The road leading up to the launch of Abacus 2.0 had, in some respects, been long, cumbersome, and slow. One issue was reaching an agreement on what would be assembled – as well as how and by whom. The selection criteria included high requirements for experience with building large HPC (High-Performance Computing) solutions, as well as documented proof of having the required IT skills and experience. Several big companies bid for the project, but Danoffice IT won the bid – not least because the company has a track record that showed it as the most qualified for the task.
Danish universities want to use the new supercomputer to extend the use of eScience to a broad spectrum of research areas for general purposes, as well as for research projects and groups with special computing needs.

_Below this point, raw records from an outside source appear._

(* ===== verification/FloatText.v ===== *)
(** * A double reads back from its text

    [FormatFloat] writes the fewest digits that [ParseFloat] reads as the same double,
    and seventeen are always enough. *)
From Stdlib Require Import Ascii Reals Lra.
From stdpp Require Import pretty.
From S2P Require Import Prelude GoLib Policy Text Strconv Encode.
Import Strings.
Local Open Scope Z_scope.

(** ** Fractions as reals *)

Definition val (n d : Z) : R := (IZR n / IZR d)%R.
Definition pw (b k : Z) : R := powerRZ (IZR b) k.

Lemma pw_pos b k : 0 < b → (0 < pw b k)%R.
Proof. intros Hb. apply powerRZ_lt. by apply IZR_lt. Qed.

Lemma pw_add b j k : 0 < b → pw b (j + k) = (pw b j * pw b k)%R.
Proof. intros Hb. apply powerRZ_add. apply not_0_IZR. lia. Qed.

Lemma pw_Z b k : 0 <= k → pw b k = IZR (b ^ k).
Proof. intros Hk. unfold pw. rewrite <-(Z2Nat.id k) by done. rewrite <-pow_powerRZ, pow_IZR. done. Qed.

Lemma pw_neg b k : 0 < b → pw b (- k) = (/ pw b k)%R.
Proof. intros Hb. apply powerRZ_neg'. Qed.

Lemma pw_le b j k : 1 <= b → j <= k → (pw b j <= pw b k)%R.
Proof.
  intros Hb Hjk. replace k with (j + (k - j)) by lia. rewrite pw_add by lia. rewrite (pw_Z b (k - j)) by lia.
  assert (1 <= IZR (b ^ (k - j)))%R by (apply IZR_le; pose proof (Z.pow_pos_nonneg b (k - j)); lia).
  pose proof (pw_pos b j ltac:(lia)). nra.
Qed.

Lemma pw_lt_inv b j k : 1 <= b → (pw b j < pw b k)%R → j < k.
Proof. intros Hb H. destruct (Z.lt_ge_cases j k); [done|]. pose proof (pw_le b k j Hb ltac:(lia)). lra. Qed.

Lemma shift_val n d k : 0 < d → 0 < (shift n d k).2 ∧ val (shift n d k).1 (shift n d k).2 = (val n d * pw 2 k)%R.
Proof.
  intros Hd. assert (IZR d ≠ 0%R) as Hd0 by (apply not_0_IZR; lia). unfold shift. destruct (Z.leb_spec 0 k); cbn [fst snd].
  - split; [done|]. unfold val. rewrite pw_Z, mult_IZR by done. field. done.
  - assert (0 < 2 ^ (- k)) by (apply Z.pow_pos_nonneg; lia). split; [nia|].
    replace k with (- (- k)) at 2 by lia. rewrite pw_neg, pw_Z by lia. unfold val. rewrite mult_IZR.
    assert (IZR (2 ^ (- k)) ≠ 0%R) by (apply not_0_IZR; lia). field. done.
Qed.

Lemma shift10_val n d k : 0 < d → 0 < (shift10 n d k).2 ∧ val (shift10 n d k).1 (shift10 n d k).2 = (val n d * pw 10 k)%R.
Proof.
  intros Hd. assert (IZR d ≠ 0%R) as Hd0 by (apply not_0_IZR; lia). unfold shift10. destruct (Z.leb_spec 0 k); cbn [fst snd].
  - split; [done|]. unfold val. rewrite pw_Z, mult_IZR by done. field. done.
  - assert (0 < 10 ^ (- k)) by (apply Z.pow_pos_nonneg; lia). split; [nia|].
    replace k with (- (- k)) at 2 by lia. rewrite pw_neg, pw_Z by lia. unfold val. rewrite mult_IZR.
    assert (IZR (10 ^ (- k)) ≠ 0%R) by (apply not_0_IZR; lia). field. done.
Qed.

Lemma IZR_pos b : 0 < b → (0 < IZR b)%R.
Proof. apply IZR_lt. Qed.

Lemma val_mul a b : 0 < b → (val a b * IZR b)%R = IZR a.
Proof. intros Hb%IZR_pos. unfold val. field. lra. Qed.

Lemma val_1 a : val a 1 = IZR a.
Proof. unfold val. field. Qed.

Lemma abs_scale x y p : (0 < p → Rabs (x * / p - y) <= 1 / 2 → Rabs (y * p - x) <= p / 2)%R.
Proof.
  intros Hp H. rewrite Rabs_minus_sym. replace (x - y * p)%R with ((x * / p - y) * p)%R by (field; lra).
  rewrite Rabs_mult, (Rabs_pos_eq p) by lra. nra.
Qed.

Lemma val_lt a b : 0 < b → (a <? b) = true ↔ (val a b < 1)%R.
Proof.
  intros Hb. rewrite Z.ltb_lt. pose proof (val_mul a b Hb) as E. apply IZR_pos in Hb. split.
  - intros H1%IZR_lt. nra.
  - intros H1. apply lt_IZR. nra.
Qed.

Lemma Rabs_between x a : (Rabs x <= a → - a <= x <= a)%R.
Proof. unfold Rabs. destruct (Rcase_abs x); lra. Qed.

(** ** Rounding to an integer *)

Lemma round_div_Z a b m : 0 < b → 2 * Z.abs (m * b - a) < b → round_div a b = m.
Proof.
  intros Hb H. unfold round_div. pose proof (Z.div_mod a b ltac:(lia)) as E. pose proof (Z.mod_pos_bound a b Hb) as B.
  set (q := a / b) in *. set (r := a mod b) in *. replace (m * b - a) with ((m - q) * b - r) in H by lia.
  assert (m = q ∨ m = q + 1) as [->| ->]; [|destruct (Z.compare_spec (2 * r) b); lia..].
  destruct (Z.lt_trichotomy (m - q) 0) as [Ht|[Ht|Ht]]; [nia|lia|]. destruct (Z.eq_dec (m - q) 1); [lia|nia].
Qed.

Lemma round_div_near a b : 0 < b → 2 * Z.abs (round_div a b * b - a) <= b.
Proof.
  intros Hb. unfold round_div. pose proof (Z.div_mod a b ltac:(lia)) as E. pose proof (Z.mod_pos_bound a b Hb) as B.
  set (q := a / b) in *. set (r := a mod b) in *. destruct (Z.compare_spec (2 * r) b); [destruct (Z.even q)|..]; lia.
Qed.

Lemma round_div_scale k a b : 0 < k → 0 < b → round_div (k * a) (k * b) = round_div a b.
Proof.
  intros Hk Hb. unfold round_div. rewrite Z.div_mul_cancel_l, Z.mul_mod_distr_l by lia.
  replace (2 * (k * (a mod b)) ?= k * b) with (2 * (a mod b) ?= b); [done|].
  rewrite (Zmult_compare_compat_l _ _ k) by lia. f_equal. lia.
Qed.

Lemma round_div_val a b a' b' : 0 < b → 0 < b' → val a b = val a' b' → round_div a b = round_div a' b'.
Proof.
  intros Hb Hb' H. assert (a * b' = a' * b) as E.
  { apply eq_IZR. rewrite !mult_IZR. unfold val in H. pose proof (val_mul a b Hb) as E1. pose proof (val_mul a' b' Hb') as E2. unfold val in *. rewrite <-E1, <-E2, H. ring. }
  rewrite <-(round_div_scale b' a b), <-(round_div_scale b a' b') by done. f_equal; lia.
Qed.

Lemma abs_val a b m : 0 < b → (Rabs (val a b - IZR m) < 1 / 2)%R → round_div a b = m.
Proof.
  intros Hb H. apply round_div_Z; [done|]. assert (0 < IZR b)%R as Hb' by by apply IZR_lt. apply lt_IZR. rewrite mult_IZR, abs_IZR, minus_IZR, mult_IZR.
  replace (IZR m * IZR b - IZR a)%R with (- (val a b - IZR m) * IZR b)%R by (unfold val; field; lra).
  rewrite Rabs_mult, Rabs_Ropp, (Rabs_pos_eq (IZR b)) by lra. nra.
Qed.

Lemma val_near a b : 0 < b → (Rabs (val a b - IZR (round_div a b)) <= 1 / 2)%R.
Proof.
  intros Hb. pose proof (round_div_near a b Hb) as H. apply IZR_le in H. rewrite mult_IZR, abs_IZR, minus_IZR, mult_IZR in H.
  assert (0 < IZR b)%R as Hb' by by apply IZR_lt.
  replace (IZR (round_div a b) * IZR b - IZR a)%R with (- (val a b - IZR (round_div a b)) * IZR b)%R in H by (unfold val; field; lra).
  rewrite Rabs_mult, Rabs_Ropp, (Rabs_pos_eq (IZR b)) in H by lra. nra.
Qed.

(** ** Rounding to a double *)

Lemma log2_val n : 0 < n → (pw 2 (Z.log2 n) <= IZR n < 2 * pw 2 (Z.log2 n))%R.
Proof.
  intros Hn. pose proof (Z.log2_spec n Hn) as [H1 H2]. pose proof (Z.log2_nonneg n). rewrite pw_Z by done.
  rewrite Z.pow_succ_r in H2 by done. apply IZR_le in H1. apply IZR_lt in H2. rewrite mult_IZR in H2. lra.
Qed.

Lemma val_pos n d : 0 < n → 0 < d → (0 < val n d)%R.
Proof. intros Hn%IZR_pos Hd%IZR_pos. by apply Rdiv_lt_0_compat. Qed.

Lemma ilog2_spec n d : 0 < n → 0 < d → (pw 2 (ilog2 n d) <= val n d < 2 * pw 2 (ilog2 n d))%R.
Proof.
  intros Hn Hd. unfold ilog2. set (l := Z.log2 n - Z.log2 d).
  destruct (shift_val n d (- l) Hd) as [Hb Hv]. destruct (shift n d (- l)) as [a b]. cbn [fst snd] in *.
  pose proof (val_lt a b Hb) as Hlt. rewrite Hv, pw_neg in Hlt by done. pose proof (pw_pos 2 l ltac:(done)) as Hp.
  pose proof (val_mul n d Hd) as E. pose proof (log2_val n Hn) as [N1 N2]. pose proof (log2_val d Hd) as [D1 D2].
  assert (pw 2 (Z.log2 n) = pw 2 l * pw 2 (Z.log2 d))%R as El by (rewrite <-pw_add by done; f_equal; lia).
  pose proof (pw_pos 2 (Z.log2 d) ltac:(done)) as Hpd. pose proof (val_pos n d Hn Hd) as Hx.
  assert (pw 2 l < 2 * val n d)%R as H1 by nra. assert (val n d < 2 * pw 2 l)%R as H2 by nra.
  assert (val n d * / pw 2 l < 1 ↔ val n d < pw 2 l)%R as Hq.
  { split; intros Hq; [apply (Rmult_lt_compat_r (pw 2 l)) in Hq; [|done]; rewrite Rmult_assoc, Rinv_l in Hq; lra|].
    apply (Rmult_lt_reg_r (pw 2 l)); [done|]. rewrite Rmult_assoc, Rinv_l; lra. }
  rewrite Hq in Hlt. destruct (a <? b).
  - replace (pw 2 (l - 1)) with (pw 2 l / 2)%R; [destruct Hlt as [Hlt _]; specialize (Hlt eq_refl); lra|].
    replace (pw 2 l) with (pw 2 (l - 1) * pw 2 1)%R by (rewrite <-pw_add by done; f_equal; lia). rewrite (pw_Z 2 1) by done. change (2 ^ 1) with 2. field.
  - assert (¬ (val n d < pw 2 l)%R) as Hn' by (intros Hc; by apply Hlt in Hc). lra.
Qed.

Lemma ilog2_unique n d l : 0 < n → 0 < d → (pw 2 l <= val n d < 2 * pw 2 l)%R → ilog2 n d = l.
Proof.
  intros Hn Hd H. pose proof (ilog2_spec n d Hn Hd) as H'. set (l' := ilog2 n d) in *.
  assert (∀ j, 2 * pw 2 j = pw 2 (j + 1))%R as E2 by (intros j; rewrite pw_add by done; rewrite (pw_Z 2 1) by done; change (2 ^ 1) with 2; ring).
  rewrite !E2 in *. assert (pw 2 l' < pw 2 (l + 1))%R as H1 by lra. assert (pw 2 l < pw 2 (l' + 1))%R as H2 by lra.
  apply pw_lt_inv in H1; [|done]. apply pw_lt_inv in H2; [|done]. lia.
Qed.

The project includes the University of Southern Denmark (Syddansk Universitet), the University of Aarhus (Aarhus Universitet), the University of Copenhagen (Københavns Universitet), the University of Aalborg (Aalborg Universitet), Roskilde University Center (RUC), the Technical University of Denmark (DTU), Copenhagen Business School (CBS), the IT University (ITU), the State Library (Statsbiblioteket) and the Royal Library (Det Kongelige Bibliotek).
The national HPC center was established by DeIC in collaboration with the University of Southern Denmark. The supercomputer centers physical location is at the University of Southern Denmark, which is responsible for the project. The solution provides unprecedented compute density and not least low power consumption in relation to performance, which has a major impact on operating costs over the minimum of five years that the system will run.
Syddansk Universitet (The University of Southern Denmark, or SDU) opened its doors to the first students in Odense in September 1966. Since then, the university has grown explosively. Today, SDU has five faculties with over 32,000 students, almost 20% of whom are from other countries.
More than 4,000 employees are spread out between the main campus in Odense and regional campuses in Slagelse, Kolding, Esbjerg, and Soenderborg.
SDU offer around 115 different degree programs in the humanities, social sciences, STEM sciences, and health sciences.